YOUR OBJECTIVE: Records follow. Copy every line with "fieldOk".

EXERCISE MATERIAL:

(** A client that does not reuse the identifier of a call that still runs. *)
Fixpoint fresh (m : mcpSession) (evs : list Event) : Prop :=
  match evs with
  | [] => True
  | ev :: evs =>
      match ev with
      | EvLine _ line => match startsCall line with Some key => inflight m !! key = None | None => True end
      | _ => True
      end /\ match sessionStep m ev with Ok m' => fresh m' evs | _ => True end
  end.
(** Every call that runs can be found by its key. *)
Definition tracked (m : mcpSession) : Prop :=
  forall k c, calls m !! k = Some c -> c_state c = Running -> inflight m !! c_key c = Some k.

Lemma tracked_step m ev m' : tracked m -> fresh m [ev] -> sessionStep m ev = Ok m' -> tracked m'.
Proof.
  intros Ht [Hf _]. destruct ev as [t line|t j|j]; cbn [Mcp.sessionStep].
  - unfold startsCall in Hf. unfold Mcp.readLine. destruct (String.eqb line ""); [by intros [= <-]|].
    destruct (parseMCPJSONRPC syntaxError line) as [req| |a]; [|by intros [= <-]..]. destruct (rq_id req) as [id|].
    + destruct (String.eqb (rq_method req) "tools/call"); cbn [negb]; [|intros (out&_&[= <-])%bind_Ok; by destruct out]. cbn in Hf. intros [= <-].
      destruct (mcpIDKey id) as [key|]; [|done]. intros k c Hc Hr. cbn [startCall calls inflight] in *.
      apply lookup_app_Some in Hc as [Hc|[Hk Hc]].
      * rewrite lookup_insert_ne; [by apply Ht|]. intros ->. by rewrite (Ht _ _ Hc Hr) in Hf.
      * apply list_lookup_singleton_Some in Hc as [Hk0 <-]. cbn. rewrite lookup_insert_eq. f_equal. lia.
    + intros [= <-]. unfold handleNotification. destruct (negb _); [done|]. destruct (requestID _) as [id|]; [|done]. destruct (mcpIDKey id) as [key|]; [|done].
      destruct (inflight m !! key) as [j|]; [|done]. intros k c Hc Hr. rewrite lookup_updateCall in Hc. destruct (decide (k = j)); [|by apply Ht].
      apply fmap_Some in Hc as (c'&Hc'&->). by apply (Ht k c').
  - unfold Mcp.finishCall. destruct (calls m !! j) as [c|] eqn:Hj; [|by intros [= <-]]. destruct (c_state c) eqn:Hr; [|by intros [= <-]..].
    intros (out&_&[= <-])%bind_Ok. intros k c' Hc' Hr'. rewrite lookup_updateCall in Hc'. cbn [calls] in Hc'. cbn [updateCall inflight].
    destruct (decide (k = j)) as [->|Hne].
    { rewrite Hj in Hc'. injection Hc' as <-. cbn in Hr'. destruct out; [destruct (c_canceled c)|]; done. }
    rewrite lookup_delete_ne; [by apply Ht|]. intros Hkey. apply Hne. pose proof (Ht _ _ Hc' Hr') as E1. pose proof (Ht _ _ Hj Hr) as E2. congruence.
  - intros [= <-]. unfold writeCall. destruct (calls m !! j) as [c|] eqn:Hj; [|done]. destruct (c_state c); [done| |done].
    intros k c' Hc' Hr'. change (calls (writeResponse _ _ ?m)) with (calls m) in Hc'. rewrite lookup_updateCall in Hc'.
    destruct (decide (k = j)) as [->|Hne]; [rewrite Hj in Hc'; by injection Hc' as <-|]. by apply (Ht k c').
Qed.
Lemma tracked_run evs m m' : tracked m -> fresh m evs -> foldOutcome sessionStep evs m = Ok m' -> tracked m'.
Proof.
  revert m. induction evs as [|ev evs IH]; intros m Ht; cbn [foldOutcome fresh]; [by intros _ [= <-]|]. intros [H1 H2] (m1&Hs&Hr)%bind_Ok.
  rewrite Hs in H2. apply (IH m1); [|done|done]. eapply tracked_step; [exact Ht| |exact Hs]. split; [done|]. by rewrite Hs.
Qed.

...

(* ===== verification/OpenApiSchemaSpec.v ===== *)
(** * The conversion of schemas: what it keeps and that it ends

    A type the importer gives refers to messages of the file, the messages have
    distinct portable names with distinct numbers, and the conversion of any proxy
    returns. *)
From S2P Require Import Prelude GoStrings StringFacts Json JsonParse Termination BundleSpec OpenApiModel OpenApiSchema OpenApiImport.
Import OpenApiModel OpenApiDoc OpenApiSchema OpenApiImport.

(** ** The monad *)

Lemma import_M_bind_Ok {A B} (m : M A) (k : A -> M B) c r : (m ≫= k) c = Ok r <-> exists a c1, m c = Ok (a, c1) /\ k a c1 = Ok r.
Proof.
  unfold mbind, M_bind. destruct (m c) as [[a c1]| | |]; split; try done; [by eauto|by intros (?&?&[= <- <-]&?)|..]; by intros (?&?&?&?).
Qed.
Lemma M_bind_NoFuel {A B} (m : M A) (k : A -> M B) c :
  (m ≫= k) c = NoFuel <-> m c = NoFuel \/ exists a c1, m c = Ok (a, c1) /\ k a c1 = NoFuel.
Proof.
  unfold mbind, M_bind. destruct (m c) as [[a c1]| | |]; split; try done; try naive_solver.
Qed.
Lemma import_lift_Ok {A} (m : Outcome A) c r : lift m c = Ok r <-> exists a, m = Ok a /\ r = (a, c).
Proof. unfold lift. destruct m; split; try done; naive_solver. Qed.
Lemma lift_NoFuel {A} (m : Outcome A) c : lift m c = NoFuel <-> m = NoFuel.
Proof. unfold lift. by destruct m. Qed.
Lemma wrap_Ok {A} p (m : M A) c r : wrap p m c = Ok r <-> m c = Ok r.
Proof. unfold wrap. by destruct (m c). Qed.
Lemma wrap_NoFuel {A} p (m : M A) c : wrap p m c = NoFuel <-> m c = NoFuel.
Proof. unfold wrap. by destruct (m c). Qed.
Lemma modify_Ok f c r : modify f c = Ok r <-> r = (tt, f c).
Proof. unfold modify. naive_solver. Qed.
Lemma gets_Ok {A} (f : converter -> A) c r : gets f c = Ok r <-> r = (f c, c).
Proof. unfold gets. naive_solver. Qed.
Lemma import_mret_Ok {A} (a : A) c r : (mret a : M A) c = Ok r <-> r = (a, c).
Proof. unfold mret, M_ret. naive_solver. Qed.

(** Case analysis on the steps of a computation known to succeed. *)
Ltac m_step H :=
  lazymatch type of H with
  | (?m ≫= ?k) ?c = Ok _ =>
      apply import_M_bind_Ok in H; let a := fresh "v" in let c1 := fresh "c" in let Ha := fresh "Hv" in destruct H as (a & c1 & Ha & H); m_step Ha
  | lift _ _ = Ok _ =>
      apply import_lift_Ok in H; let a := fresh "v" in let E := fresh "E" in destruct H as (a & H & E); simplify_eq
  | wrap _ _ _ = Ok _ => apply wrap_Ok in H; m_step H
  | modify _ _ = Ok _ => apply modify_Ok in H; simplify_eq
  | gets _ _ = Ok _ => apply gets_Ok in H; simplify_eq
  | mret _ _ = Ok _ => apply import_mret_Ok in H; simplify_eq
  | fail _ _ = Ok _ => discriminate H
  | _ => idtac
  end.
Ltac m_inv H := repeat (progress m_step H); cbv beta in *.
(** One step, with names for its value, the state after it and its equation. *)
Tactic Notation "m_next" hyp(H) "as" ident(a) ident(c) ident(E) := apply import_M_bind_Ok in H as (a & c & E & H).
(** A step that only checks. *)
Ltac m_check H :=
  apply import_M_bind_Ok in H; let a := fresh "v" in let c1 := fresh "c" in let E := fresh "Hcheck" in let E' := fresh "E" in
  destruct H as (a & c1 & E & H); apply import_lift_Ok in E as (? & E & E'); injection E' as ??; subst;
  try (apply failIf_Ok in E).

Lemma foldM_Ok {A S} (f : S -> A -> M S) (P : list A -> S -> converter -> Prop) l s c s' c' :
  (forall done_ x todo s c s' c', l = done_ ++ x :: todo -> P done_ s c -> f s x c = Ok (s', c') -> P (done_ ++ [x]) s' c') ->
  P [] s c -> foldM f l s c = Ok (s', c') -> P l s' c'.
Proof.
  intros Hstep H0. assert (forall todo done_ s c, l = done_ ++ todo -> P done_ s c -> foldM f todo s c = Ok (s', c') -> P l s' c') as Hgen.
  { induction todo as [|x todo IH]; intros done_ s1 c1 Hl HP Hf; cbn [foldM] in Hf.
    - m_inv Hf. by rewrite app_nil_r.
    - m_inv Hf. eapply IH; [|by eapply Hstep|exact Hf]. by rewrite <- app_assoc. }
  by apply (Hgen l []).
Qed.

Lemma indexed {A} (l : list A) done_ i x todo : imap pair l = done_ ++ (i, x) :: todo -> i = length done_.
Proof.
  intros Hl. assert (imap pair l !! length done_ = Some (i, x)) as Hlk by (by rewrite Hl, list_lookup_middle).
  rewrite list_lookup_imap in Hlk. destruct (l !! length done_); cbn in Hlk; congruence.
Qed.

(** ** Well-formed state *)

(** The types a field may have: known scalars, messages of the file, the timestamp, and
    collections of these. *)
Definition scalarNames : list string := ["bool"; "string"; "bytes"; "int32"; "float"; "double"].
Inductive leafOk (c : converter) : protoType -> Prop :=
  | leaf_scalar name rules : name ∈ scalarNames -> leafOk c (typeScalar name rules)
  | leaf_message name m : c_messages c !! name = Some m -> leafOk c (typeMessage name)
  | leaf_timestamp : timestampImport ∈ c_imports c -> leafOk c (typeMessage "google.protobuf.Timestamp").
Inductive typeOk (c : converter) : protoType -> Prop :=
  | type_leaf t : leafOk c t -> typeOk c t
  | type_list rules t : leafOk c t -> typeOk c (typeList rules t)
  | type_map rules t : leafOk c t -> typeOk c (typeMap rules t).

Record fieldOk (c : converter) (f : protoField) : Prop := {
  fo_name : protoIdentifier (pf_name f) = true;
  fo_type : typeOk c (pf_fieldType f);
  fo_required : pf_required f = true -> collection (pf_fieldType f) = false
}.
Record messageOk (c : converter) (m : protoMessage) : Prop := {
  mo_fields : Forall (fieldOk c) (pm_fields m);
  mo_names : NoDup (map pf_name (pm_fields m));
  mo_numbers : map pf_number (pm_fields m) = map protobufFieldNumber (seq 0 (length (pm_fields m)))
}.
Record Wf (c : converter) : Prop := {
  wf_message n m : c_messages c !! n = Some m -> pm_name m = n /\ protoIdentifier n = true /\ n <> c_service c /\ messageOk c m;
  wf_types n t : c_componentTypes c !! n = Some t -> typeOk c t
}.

RESPONSE BELOW:
Record fieldOk (c : converter) (f : protoField) : Prop := {
  mo_fields : Forall (fieldOk c) (pm_fields m);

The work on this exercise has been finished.